-- Data to use follows --

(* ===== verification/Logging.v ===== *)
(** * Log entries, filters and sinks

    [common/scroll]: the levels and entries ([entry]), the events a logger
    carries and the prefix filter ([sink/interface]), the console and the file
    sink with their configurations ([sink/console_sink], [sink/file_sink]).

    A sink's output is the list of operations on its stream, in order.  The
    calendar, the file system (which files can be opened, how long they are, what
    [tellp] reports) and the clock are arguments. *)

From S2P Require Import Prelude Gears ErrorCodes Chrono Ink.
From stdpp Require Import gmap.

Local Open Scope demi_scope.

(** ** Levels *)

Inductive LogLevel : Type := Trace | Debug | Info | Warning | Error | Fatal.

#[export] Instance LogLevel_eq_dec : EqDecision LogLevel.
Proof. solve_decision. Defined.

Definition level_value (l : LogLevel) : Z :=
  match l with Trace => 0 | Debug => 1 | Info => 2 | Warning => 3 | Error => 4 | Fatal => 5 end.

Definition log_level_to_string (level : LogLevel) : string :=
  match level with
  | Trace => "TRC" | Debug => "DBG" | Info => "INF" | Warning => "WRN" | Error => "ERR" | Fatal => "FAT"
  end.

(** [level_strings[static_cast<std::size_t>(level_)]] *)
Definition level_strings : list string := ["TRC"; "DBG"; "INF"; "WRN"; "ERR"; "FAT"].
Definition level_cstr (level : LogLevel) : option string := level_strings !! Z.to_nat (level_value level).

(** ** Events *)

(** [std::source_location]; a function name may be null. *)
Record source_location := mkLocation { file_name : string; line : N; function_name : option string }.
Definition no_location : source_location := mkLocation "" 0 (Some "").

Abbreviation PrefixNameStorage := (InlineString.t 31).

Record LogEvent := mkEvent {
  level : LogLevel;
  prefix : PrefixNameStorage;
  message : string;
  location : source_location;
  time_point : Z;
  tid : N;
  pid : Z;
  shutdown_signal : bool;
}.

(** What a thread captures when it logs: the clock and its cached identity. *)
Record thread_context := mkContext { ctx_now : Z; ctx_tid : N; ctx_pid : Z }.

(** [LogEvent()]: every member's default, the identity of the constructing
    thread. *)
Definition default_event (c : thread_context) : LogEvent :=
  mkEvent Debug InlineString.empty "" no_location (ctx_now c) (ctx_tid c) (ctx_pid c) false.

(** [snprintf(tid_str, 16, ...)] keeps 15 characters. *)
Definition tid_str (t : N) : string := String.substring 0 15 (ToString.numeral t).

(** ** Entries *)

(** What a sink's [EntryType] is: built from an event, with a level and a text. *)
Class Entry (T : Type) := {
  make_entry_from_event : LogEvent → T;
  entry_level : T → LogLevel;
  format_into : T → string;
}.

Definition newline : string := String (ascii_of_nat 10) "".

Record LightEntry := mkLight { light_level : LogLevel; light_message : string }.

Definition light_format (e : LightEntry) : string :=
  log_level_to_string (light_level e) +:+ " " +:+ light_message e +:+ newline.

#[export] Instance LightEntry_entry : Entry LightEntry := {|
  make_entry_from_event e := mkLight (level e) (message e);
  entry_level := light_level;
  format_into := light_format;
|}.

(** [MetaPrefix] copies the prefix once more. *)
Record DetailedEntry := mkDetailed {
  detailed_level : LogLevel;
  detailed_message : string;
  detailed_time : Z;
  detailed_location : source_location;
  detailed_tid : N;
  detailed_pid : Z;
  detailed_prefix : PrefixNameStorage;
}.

-- Data to use concluded --
-- Data to use follows --

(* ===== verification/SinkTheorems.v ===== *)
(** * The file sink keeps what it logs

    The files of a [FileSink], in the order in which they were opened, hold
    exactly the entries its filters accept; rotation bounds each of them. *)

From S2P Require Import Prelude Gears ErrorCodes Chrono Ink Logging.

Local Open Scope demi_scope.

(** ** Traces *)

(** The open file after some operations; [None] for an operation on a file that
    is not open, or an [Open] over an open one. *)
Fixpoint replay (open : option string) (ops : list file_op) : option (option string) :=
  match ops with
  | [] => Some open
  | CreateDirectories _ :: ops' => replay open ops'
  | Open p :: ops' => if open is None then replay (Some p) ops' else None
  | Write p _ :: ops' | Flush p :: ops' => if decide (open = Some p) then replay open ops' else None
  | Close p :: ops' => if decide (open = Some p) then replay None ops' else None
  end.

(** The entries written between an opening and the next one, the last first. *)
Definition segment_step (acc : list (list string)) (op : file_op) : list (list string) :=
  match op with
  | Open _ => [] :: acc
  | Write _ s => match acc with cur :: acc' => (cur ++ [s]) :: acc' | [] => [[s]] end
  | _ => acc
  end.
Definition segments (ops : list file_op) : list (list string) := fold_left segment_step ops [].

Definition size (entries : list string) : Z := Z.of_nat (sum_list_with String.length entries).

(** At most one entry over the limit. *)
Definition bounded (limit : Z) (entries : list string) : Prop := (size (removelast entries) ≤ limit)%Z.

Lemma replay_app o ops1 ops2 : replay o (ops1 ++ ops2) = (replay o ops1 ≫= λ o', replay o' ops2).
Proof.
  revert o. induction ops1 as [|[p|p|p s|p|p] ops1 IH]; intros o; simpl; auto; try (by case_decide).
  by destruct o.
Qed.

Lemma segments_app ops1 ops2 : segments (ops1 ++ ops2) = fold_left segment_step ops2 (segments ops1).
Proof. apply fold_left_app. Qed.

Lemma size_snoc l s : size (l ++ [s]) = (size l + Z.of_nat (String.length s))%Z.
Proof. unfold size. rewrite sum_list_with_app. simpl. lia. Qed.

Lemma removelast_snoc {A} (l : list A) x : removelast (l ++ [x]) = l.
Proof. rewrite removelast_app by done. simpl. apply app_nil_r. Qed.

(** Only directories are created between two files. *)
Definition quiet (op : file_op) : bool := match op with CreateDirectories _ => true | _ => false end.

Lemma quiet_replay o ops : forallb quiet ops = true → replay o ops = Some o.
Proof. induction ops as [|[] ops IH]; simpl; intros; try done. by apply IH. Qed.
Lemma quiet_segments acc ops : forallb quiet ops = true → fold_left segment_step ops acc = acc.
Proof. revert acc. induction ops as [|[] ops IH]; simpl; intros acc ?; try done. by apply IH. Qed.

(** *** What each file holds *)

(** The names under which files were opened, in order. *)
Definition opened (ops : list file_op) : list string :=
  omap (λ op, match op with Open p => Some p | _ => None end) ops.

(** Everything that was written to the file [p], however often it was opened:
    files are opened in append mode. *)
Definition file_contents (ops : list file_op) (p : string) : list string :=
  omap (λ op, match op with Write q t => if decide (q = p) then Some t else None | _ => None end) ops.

-- Data to use concluded --
-- Data to use follows --

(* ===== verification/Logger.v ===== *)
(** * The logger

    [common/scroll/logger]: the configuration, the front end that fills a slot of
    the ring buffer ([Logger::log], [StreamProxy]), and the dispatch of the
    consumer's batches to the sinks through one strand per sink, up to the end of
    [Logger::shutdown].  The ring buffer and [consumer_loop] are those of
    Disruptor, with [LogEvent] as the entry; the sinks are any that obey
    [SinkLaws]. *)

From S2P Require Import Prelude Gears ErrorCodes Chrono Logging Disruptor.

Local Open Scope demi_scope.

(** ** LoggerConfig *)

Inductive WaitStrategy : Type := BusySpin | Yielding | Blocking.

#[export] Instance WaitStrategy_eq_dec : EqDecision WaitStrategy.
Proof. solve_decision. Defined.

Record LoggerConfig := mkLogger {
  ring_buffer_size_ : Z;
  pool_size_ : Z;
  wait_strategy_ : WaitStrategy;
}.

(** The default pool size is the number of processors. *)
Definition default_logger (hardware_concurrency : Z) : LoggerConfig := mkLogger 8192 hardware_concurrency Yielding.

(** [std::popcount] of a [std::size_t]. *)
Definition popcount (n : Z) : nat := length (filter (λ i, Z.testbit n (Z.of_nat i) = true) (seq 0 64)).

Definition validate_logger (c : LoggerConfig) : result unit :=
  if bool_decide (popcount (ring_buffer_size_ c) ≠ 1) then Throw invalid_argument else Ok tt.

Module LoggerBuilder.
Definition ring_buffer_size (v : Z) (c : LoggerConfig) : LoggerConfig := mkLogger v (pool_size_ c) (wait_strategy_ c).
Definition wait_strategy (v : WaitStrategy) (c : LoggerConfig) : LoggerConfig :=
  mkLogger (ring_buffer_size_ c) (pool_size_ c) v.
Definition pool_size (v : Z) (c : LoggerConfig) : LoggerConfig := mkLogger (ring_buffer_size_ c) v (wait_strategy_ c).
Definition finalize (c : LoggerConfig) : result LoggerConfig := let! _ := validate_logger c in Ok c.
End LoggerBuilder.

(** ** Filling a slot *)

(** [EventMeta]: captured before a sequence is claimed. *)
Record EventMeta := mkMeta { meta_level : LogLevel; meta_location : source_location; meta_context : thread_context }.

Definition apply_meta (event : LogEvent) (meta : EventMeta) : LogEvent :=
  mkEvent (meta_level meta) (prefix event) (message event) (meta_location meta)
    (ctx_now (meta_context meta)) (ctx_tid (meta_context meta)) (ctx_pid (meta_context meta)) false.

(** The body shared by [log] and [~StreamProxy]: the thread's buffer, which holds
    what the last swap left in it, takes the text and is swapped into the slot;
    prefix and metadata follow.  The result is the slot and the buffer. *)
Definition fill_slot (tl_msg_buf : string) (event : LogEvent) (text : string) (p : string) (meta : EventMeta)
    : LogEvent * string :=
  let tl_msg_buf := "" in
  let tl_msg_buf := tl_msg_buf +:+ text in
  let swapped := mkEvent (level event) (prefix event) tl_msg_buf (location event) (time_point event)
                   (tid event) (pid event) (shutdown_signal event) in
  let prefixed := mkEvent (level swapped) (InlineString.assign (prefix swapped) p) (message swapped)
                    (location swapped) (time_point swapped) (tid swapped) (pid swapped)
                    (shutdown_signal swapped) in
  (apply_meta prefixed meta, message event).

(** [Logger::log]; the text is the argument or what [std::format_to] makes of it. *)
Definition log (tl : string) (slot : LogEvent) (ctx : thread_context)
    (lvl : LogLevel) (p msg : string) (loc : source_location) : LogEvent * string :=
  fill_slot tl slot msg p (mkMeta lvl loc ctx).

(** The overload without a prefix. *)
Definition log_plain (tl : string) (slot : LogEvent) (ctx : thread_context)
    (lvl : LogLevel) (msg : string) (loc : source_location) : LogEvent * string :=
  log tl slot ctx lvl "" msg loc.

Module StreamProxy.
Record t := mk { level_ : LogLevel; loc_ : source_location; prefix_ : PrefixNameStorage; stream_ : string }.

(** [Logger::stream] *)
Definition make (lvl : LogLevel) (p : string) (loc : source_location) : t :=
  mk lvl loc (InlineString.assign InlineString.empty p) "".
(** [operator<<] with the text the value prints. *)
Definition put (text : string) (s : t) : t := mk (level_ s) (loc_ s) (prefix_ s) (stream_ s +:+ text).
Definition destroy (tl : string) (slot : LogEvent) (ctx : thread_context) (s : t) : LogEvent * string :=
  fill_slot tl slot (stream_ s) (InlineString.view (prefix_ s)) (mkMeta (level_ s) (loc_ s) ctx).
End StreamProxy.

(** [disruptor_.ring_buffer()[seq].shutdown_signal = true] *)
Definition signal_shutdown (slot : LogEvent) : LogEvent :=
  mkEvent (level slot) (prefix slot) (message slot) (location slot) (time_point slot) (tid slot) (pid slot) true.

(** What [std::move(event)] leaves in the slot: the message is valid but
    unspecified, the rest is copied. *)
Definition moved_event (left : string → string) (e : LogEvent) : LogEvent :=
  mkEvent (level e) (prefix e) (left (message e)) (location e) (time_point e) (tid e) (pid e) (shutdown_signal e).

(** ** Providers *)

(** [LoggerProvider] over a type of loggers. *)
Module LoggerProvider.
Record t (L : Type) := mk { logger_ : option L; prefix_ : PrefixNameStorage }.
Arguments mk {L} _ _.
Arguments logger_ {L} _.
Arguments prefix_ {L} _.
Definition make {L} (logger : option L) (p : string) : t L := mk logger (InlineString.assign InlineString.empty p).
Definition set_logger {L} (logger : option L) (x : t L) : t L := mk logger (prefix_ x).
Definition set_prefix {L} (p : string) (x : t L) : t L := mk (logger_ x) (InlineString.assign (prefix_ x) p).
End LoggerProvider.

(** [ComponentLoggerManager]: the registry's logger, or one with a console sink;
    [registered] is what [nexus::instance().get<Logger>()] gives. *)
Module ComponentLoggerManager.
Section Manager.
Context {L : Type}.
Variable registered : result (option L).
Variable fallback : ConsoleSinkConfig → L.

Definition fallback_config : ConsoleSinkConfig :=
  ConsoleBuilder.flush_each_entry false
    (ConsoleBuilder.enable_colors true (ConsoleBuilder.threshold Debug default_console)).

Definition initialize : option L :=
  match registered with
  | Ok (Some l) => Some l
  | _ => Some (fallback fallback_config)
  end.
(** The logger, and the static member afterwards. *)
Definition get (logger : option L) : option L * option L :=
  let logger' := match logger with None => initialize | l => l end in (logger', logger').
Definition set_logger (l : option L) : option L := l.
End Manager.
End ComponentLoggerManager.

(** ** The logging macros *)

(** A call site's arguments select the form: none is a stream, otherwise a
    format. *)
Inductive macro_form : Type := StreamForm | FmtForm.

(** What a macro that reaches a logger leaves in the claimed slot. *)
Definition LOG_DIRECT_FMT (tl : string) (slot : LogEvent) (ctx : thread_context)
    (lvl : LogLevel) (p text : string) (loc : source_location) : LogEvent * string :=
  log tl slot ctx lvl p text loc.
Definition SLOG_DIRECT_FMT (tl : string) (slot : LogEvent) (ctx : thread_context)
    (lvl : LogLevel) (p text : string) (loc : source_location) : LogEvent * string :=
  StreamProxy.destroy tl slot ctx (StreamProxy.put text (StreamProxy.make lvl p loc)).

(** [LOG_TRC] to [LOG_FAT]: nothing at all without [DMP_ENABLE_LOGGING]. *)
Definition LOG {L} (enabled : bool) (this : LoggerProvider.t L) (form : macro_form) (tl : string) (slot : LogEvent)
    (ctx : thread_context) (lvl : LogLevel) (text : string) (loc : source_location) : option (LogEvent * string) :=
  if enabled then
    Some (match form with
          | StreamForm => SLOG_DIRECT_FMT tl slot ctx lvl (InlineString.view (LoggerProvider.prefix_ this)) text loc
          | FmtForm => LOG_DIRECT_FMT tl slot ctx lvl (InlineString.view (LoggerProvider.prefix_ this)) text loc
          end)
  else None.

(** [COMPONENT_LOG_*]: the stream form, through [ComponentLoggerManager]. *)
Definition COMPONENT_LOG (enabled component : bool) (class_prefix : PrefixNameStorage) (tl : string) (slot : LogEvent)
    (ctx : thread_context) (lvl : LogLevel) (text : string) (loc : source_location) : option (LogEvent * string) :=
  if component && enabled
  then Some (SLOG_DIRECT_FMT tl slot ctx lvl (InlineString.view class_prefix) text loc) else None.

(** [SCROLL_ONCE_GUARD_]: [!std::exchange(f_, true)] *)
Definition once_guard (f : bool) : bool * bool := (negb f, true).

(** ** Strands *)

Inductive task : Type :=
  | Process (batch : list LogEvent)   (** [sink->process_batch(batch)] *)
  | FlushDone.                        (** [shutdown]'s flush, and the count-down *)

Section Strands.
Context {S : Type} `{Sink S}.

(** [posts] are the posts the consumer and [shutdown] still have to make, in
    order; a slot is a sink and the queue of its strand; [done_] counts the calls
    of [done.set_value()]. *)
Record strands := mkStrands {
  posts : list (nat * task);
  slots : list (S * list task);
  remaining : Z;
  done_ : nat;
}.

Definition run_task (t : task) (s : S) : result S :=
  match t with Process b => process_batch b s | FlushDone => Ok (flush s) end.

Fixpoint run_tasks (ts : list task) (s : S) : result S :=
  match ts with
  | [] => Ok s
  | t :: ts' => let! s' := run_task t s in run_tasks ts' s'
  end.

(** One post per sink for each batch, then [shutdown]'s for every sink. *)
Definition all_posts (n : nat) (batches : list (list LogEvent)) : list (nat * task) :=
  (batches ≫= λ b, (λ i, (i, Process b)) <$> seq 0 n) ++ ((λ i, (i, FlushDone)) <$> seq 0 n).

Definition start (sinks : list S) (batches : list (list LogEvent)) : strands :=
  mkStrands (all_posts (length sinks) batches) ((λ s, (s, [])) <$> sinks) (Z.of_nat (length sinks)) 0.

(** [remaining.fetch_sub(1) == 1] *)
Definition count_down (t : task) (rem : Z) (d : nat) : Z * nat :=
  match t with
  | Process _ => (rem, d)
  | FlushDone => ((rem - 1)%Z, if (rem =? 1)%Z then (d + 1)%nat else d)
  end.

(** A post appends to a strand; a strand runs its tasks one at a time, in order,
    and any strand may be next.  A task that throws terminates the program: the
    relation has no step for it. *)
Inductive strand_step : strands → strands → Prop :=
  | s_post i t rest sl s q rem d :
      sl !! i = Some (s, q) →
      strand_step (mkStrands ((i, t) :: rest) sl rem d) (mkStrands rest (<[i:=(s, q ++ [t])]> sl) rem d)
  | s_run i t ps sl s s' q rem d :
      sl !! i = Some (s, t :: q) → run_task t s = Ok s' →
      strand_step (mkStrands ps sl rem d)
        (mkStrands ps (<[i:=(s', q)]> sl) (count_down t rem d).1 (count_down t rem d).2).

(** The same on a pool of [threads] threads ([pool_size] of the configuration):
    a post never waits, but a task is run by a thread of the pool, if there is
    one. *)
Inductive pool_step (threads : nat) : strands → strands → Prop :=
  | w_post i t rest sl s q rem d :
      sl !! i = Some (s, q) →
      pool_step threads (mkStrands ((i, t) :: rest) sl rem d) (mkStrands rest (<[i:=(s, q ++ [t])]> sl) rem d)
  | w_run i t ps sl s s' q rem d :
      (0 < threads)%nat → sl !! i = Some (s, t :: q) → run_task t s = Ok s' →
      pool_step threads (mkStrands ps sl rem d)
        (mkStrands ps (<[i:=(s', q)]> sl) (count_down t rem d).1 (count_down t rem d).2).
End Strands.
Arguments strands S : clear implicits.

-- Data to use concluded --

### Aim of the exercise
Among the entries above, the lines between the ones containing "(ctx_now (meta_context meta))" and "(** [operator<<] with", inclusive, are to be transcribed exactly. No other line is to be given.

### Answer to this exercise
    (ctx_now (meta_context meta)) (ctx_tid (meta_context meta)) (ctx_pid (meta_context meta)) false.

(** The body shared by [log] and [~StreamProxy]: the thread's buffer, which holds
    what the last swap left in it, takes the text and is swapped into the slot;
    prefix and metadata follow.  The result is the slot and the buffer. *)
Definition fill_slot (tl_msg_buf : string) (event : LogEvent) (text : string) (p : string) (meta : EventMeta)
    : LogEvent * string :=
  let tl_msg_buf := "" in
  let tl_msg_buf := tl_msg_buf +:+ text in
  let swapped := mkEvent (level event) (prefix event) tl_msg_buf (location event) (time_point event)
                   (tid event) (pid event) (shutdown_signal event) in
  let prefixed := mkEvent (level swapped) (InlineString.assign (prefix swapped) p) (message swapped)
                    (location swapped) (time_point swapped) (tid swapped) (pid swapped)
                    (shutdown_signal swapped) in
  (apply_meta prefixed meta, message event).

(** [Logger::log]; the text is the argument or what [std::format_to] makes of it. *)
Definition log (tl : string) (slot : LogEvent) (ctx : thread_context)
    (lvl : LogLevel) (p msg : string) (loc : source_location) : LogEvent * string :=
  fill_slot tl slot msg p (mkMeta lvl loc ctx).

(** The overload without a prefix. *)
Definition log_plain (tl : string) (slot : LogEvent) (ctx : thread_context)
    (lvl : LogLevel) (msg : string) (loc : source_location) : LogEvent * string :=
  log tl slot ctx lvl "" msg loc.

Module StreamProxy.
Record t := mk { level_ : LogLevel; loc_ : source_location; prefix_ : PrefixNameStorage; stream_ : string }.

(** [Logger::stream] *)
Definition make (lvl : LogLevel) (p : string) (loc : source_location) : t :=
  mk lvl loc (InlineString.assign InlineString.empty p) "".
(** [operator<<] with the text the value prints. *)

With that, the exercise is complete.